**Exercise:**
Extract all lines from the data beneath that include the word "eapply".

**Extracted data:**
((

Lemma linesLoop_items (this : SimpleParser) (m : nat) (key : string) (v : value)
    (done : list astNode) (items : list string) :
  indentType this = Some space -> indentSize this = Some (S m) ->
  Forall (fun t => isToken t = true) items ->
  forall cs,
    linesLoop this {| p_arrayFormat := Values |}
      (map (fun t => repeatStr " " (S m) ++ t) items)
      {| fnode := Node key v tArray 0 (Some cs); findent := 0 |}
      [{| fnode := Root done; findent := (-1)%Z |}]
    = Ok (Root (done ++ [Node key v tArray 0
                           (Some (cs ++ map itemNode items)%list)])%list).
Proof.
  intros Hty Hsz. induction 1 as [| t items Ht _ IH]; intros cs.
  - cbn. now rewrite app_nil_r.
  - cbn [map linesLoop]. rewrite (processLine_item this m t key v cs done Hty Hsz Ht).
    rewrite IH. cbn [map]. now rewrite <- app_assoc.
Qed.

Lemma arrayLoop_items (items : list string) :
  Forall (fun t => isToken t = true) items ->
  forall st,
    arrayLoop (fun c => _astToObject c) (map itemNode items) st
    = Ok {| array := array st; explicitIndices := explicitIndices st;
            dashIndices := (dashIndices st ++ map _parseValue items)%list |}.
Proof.
  induction 1 as [| t items Ht _ IH]; intros st.
  - cbn. rewrite app_nil_r. now destruct st.
  - cbn [map arrayLoop itemNode nodeKey String.eqb Ascii.eqb Bool.eqb].
    cbn [andb]. unfold itemNode at 1.
    pose proof (token_type t Ht) as Hty.
    assert (Hm : _astToObject (Node "-" (_parseValue t) (_getValueType t) 1 None)
                 = Ok (_parseValue t)).
    { cbn [_astToObject]. destruct (_getValueType t); try reflexivity;
        discriminate Hty. }
    change (itemNode t) with (Node "-" (_parseValue t) (_getValueType t) 1 None).
    cbn [nodeKey]. change (String.eqb "-" "-") with true. cbv iota.
    rewrite Hm, IH. cbn [array explicitIndices dashIndices map].
    now rewrite <- app_assoc.
Qed.

(** A text without quotes, slashes and hashes goes to the block parser
    line by line. *)
Lemma parse_plain_lines (this : SimpleParser) (ls : list string)
    (options : parseOptions) :
  Forall (fun l => isPlain l = true /\ lacks LF l = true) ls ->
  fst (parse this (unlines ls) options)
  = match linesLoop (_detectIndentType (filter nonBlank ls) this) options
            (filter nonBlank ls) rootFrame [] with
    | Ok a => _astToObject a
    | Throw e => Throw e
    end.
Proof.
  intros Hls.
  assert (Hplain : isPlain (unlines ls) = true).
  { apply unlines_forallb; [ reflexivity | ].
    eapply Forall_impl; [ | exact Hls ]. now intros l [Hl _]. }
  assert (Hlines : _processMultilineStrings (unlines ls) = filter nonBlank ls).
  { apply processMultilineStrings_unlines.
    eapply Forall_impl; [ | exact Hls ]. intros l [Hp Hl].
    split; [ now apply plain_noQuote | exact Hl ]. }
  unfold parse, _removeComments.
  rewrite <- (string_app_nil_r (unlines ls)) at 1.
  rewrite removeCommentsFrom_plain_app by exact Hplain.
  cbn [removeCommentsFrom]. rewrite string_app_nil_r, Hlines.
  unfold _linesToAst, rootFrame.
  now destruct (linesLoop _ options (filter nonBlank ls) _ []).
Qed.

Lemma opening_line (key : string) :
  isWord key = true ->
  let line := key ++ ": []" in
  isFlatLine line = true /\ nonBlank line = true
  /\ lineNode line = Node key (VArray []) tArray 0 (Some []).
Proof.
  intros Hk. cbv zeta.
  pose proof (entryLine_facts defaultStringifyOptions (key, VArray [])
                Hk (fv_array [] (Nat.le_0_l 3) (Forall_nil _))) as H.
  cbv zeta in H. unfold entryLine in H. cbn [fst snd _objectToSimple] in H.
  cbn [List.length Nat.eqb fst] in H.
  change (key ++ ": " ++ "[]") with (key ++ ": []") in H.
  destruct H as (Hf & Hn & Htr & He).
  repeat split; try assumption.
  unfold lineNode. rewrite Htr.
  destruct (token_facts key (word_token key Hk))
    as ((_ & Hktr & _) & _ & _ & Hkcol & _).
  change (key ++ ": []") with (key ++ String ":" " []").
  rewrite (parseKeyValue_split key " []" tObject Hkcol).
  unfold isTrimmed in Hktr. rewrite Hktr. reflexivity.
Qed.

Lemma item_line (m : nat) (t : string) :
  isToken t = true ->
  let line := repeatStr " " (S m) ++ t in
  isPlain line = true /\ lacks LF line = true /\ nonBlank line = true
  /\ isEmpty (trim line) || isCommentLine (trim line) = false
  /\ span isSpace line = (repeatStr " " (S m), t)
  /\ trimEnd line = line /\ line <> EmptyString.
Proof.
  intros Ht. cbv zeta.
  destruct (repeat_space (S m)) as (Hsp & Hlen & _ & Hpl & Hlf & _).
  destruct (token_facts t Ht)
    as ((Hne & Htr & _) & Htpl & Htlf & _ & _ & (c & r & Hs & Hc) & Hlast).
  assert (Htrim : trim (repeatStr " " (S m) ++ t) = t)
    by (now apply trim_allSpace_app).
  unfold isPlain, lacks in *. rewrite !forallb_app, Hpl, Htpl, Hlf, Htlf.
  unfold nonBlank. rewrite Htrim, (token_not_comment t Ht).
  repeat split.
  - rewrite Hs. reflexivity.
  - rewrite Hs. reflexivity.
  - apply span_app; [ exact Hsp | ]. rewrite Hs. exact Hc.
  - apply trimEnd_last. rewrite last_app by exact Hne. exact Hlast.
  - cbn [repeatStr append]. discriminate.
Qed.

Lemma parse_values_lines (this : SimpleParser) (key : string) (m : nat)
    (items : list string) :
  isWord key = true ->
  Forall (fun t => isToken t = true) items ->
  (N.of_nat (List.length items) <= 4294967295)%N ->
  fst (parse this (unlines (valuesBlock key (repeatStr " " (S m)) items))
         {| p_arrayFormat := Values |})
  = Ok (VObject ObjectPrototype [(key, VArray (map _parseValue items))]).
Proof.
  intros Hk Hit Hb.
  destruct (opening_line key Hk) as (Hf & Hn & Hnode). cbv zeta in *.
  assert (Hitems : Forall (fun l => isPlain l = true /\ lacks LF l = true
                                    /\ nonBlank l = true)
                          (map (fun t => repeatStr " " (S m) ++ t) items)).
  { apply Forall_map. eapply Forall_impl; [ | exact Hit ].
    intros t Ht. now destruct (item_line m t Ht) as (H1 & H2 & H3 & _). }
  assert (Hall : Forall (fun l => isPlain l = true /\ lacks LF l = true)
                        (valuesBlock key (repeatStr " " (S m)) items)).
  { constructor.
    - apply isFlatLine_inv in Hf. now destruct Hf as (H1 & H2 & _).
    - eapply Forall_impl; [ | exact Hitems ]. now intros l (H1 & H2 & _). }
  assert (Hfilter : filter nonBlank (valuesBlock key (repeatStr " " (S m)) items)
                    = valuesBlock key (repeatStr " " (S m)) items).
  { apply forallb_filter_id. apply forallb_forall. intros l [<- | Hl].
    - exact Hn.
    - rewrite Forall_forall in Hitems. now apply Hitems. }
  rewrite (parse_plain_lines _ _ _ Hall), Hfilter.
  set (this1 := _detectIndentType _ this).
  assert (Hstyle : items <> [] ->
                   indentType this1 = Some space
                   /\ indentSize this1 = Some (S m)).
  { intros Hne. destruct items as [| t r]; [ now contradiction Hne | ].
    inversion Hit as [| ? ? Ht _]; subst.
    destruct (item_line m t Ht) as (_ & _ & _ & Hskip & Hspan & _).
    cbv zeta in Hskip, Hspan.
    unfold this1, _detectIndentType, valuesBlock. cbn [map].
    assert (Hno : noIndentedLine [key ++ ": []"]).
    { constructor; [ | constructor ]. right.
      destruct (flat_line_facts _ Hf Hn) as (_ & _ & _ & Hsp). exact Hsp. }
    assert (Hws : repeatStr " " (S m) <> EmptyString)
      by (cbn [repeatStr append]; discriminate).
    pose proof (detectLoop_first [key ++ ": []"] (repeatStr " " (S m) ++ t)
                  (map (fun t => repeatStr " " (S m) ++ t) r) this
                  (repeatStr " " (S m)) t Hno Hskip Hspan Hws) as Hd.
    cbn [app] in Hd. rewrite Hd.
    destruct (repeat_space (S m)) as (_ & Hlen & _ & _ & _ & Htab).
    rewrite Htab. cbn [indentType indentSize]. now rewrite Hlen. }
  unfold valuesBlock. cbn [linesLoop].
  pose proof (processLine_flat this1 {| p_arrayFormat := Values |}
                (key ++ ": []") [] None Hf Hn) as Hp.
  cbv zeta in Hp. rewrite Hnode in Hp. cbn in Hp.
  unfold rootFrame. rewrite Hp.
  assert (Hloop : linesLoop this1 {| p_arrayFormat := Values |}
                    (map (fun t => repeatStr " " (S m) ++ t) items)
                    {| fnode := Node key (VArray []) tArray 0 (Some []);
                       findent := 0 |}
                    [{| fnode := Root []; findent := (-1)%Z |}]
                  = Ok (Root [Node key (VArray []) tArray 0
                                (Some (map itemNode items))])).
  { destruct items as [| t r] eqn:E; [ reflexivity | ].
    destruct Hstyle as [Hty Hsz]; [ discriminate | ].
    rewrite <- E in *.
    now rewrite (linesLoop_items this1 m key (VArray []) [] items Hty Hsz Hit []). }
  rewrite Hloop. cbn [_astToObject objectLoop nodeTypeOf isContainerType].
  rewrite (arrayLoop_items items Hit emptyArrayState).
  cbn [nodeKey]. unfold finishArray, emptyArrayState.
  cbn [array explicitIndices dashIndices app].
  pose proof (fillDashes_sequential (map _parseValue items) []) as Hfill.
  cbn [List.length Nat.add N.of_nat app] in Hfill.
  rewrite Hfill by (rewrite length_map; exact Hb).
  rewrite fillHoles_Some, length_map.
  unfold emptyObject.
  rewrite objSet_word by (exact Hk || intros []).
  destruct items; reflexivity.
Qed.

Lemma unlines_trimEnd_stable (lines : list string) :
  Forall (fun l => l <> EmptyString /\ trimEnd l = l) lines ->
  trimEnd (unlines lines) = unlines lines.
Proof.
  induction 1 as [| x r [Hn Hx] Hr IH]; [ reflexivity | ].
  destruct r as [| y r]; [ exact Hx | ].
  change (unlines (x :: y :: r)) with (x ++ String LF (unlines (y :: r))).
  assert (Hy : unlines (y :: r) <> EmptyString).
  { inversion Hr as [| ? ? [Hy _] _]; subst.
    destruct r; [ exact Hy | ].
    destruct y; [ now contradiction Hy | discriminate ]. }
  assert (Ht : trimEnd (String LF (unlines (y :: r)))
               = String LF (unlines (y :: r))).
  { cbn [trimEnd]. rewrite IH.
    destruct (unlines (y :: r)); [ now contradiction Hy | ].
    now rewrite andb_false_r. }
  rewrite trimEnd_app_nonempty; rewrite Ht; [ reflexivity | discriminate ].
Qed.

(** A block whose first line does not start with whitespace and whose
    lines do not end with whitespace loses its last linefeed to [trim]. *)
Lemma trim_block (c : ascii) (x : string) (r : list string) :
  isSpace c = false ->
  Forall (fun l => l <> EmptyString /\ trimEnd l = l) (String c x :: r) ->
  trim (blockText (String c x :: r)) = unlines (String c x :: r).
Proof.
  intros Hc H. rewrite blockText_unlines by discriminate.
  unfold trim. rewrite trimStart_head.
  - rewrite trimEnd_app_allSpace by reflexivity.
    now apply unlines_trimEnd_stable.
  - destruct r; exact Hc.
Qed.

Lemma valuesLoop_scalars (level : nat) (options : stringifyOptions)
    (ind : string) (arr : list value) (flag : bool) :
  Forall plainScalar arr ->
  valuesLoop (fun x f => _objectToSimple x level options f) ind arr flag
  = (blockText (map (fun v => ind ++ fst (_objectToSimple v level options flag))
                    arr), flag).
Proof.
  induction 1 as [| v arr Hv _ IH]; [ reflexivity | ].
  cbn [valuesLoop map blockText fold_right].
  destruct (plainScalar_text v level options flag Hv) as (t & Ht & _).
  rewrite Ht, IH. cbn [fst]. now rewrite !string_app_assoc.
Qed.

))

**Your solution:**
    eapply Forall_impl; [ | exact Hls ]. now intros l [Hl _]. }
    eapply Forall_impl; [ | exact Hls ]. intros l [Hp Hl].
  { apply Forall_map. eapply Forall_impl; [ | exact Hit ].
    - eapply Forall_impl; [ | exact Hitems ]. now intros l (H1 & H2 & _). }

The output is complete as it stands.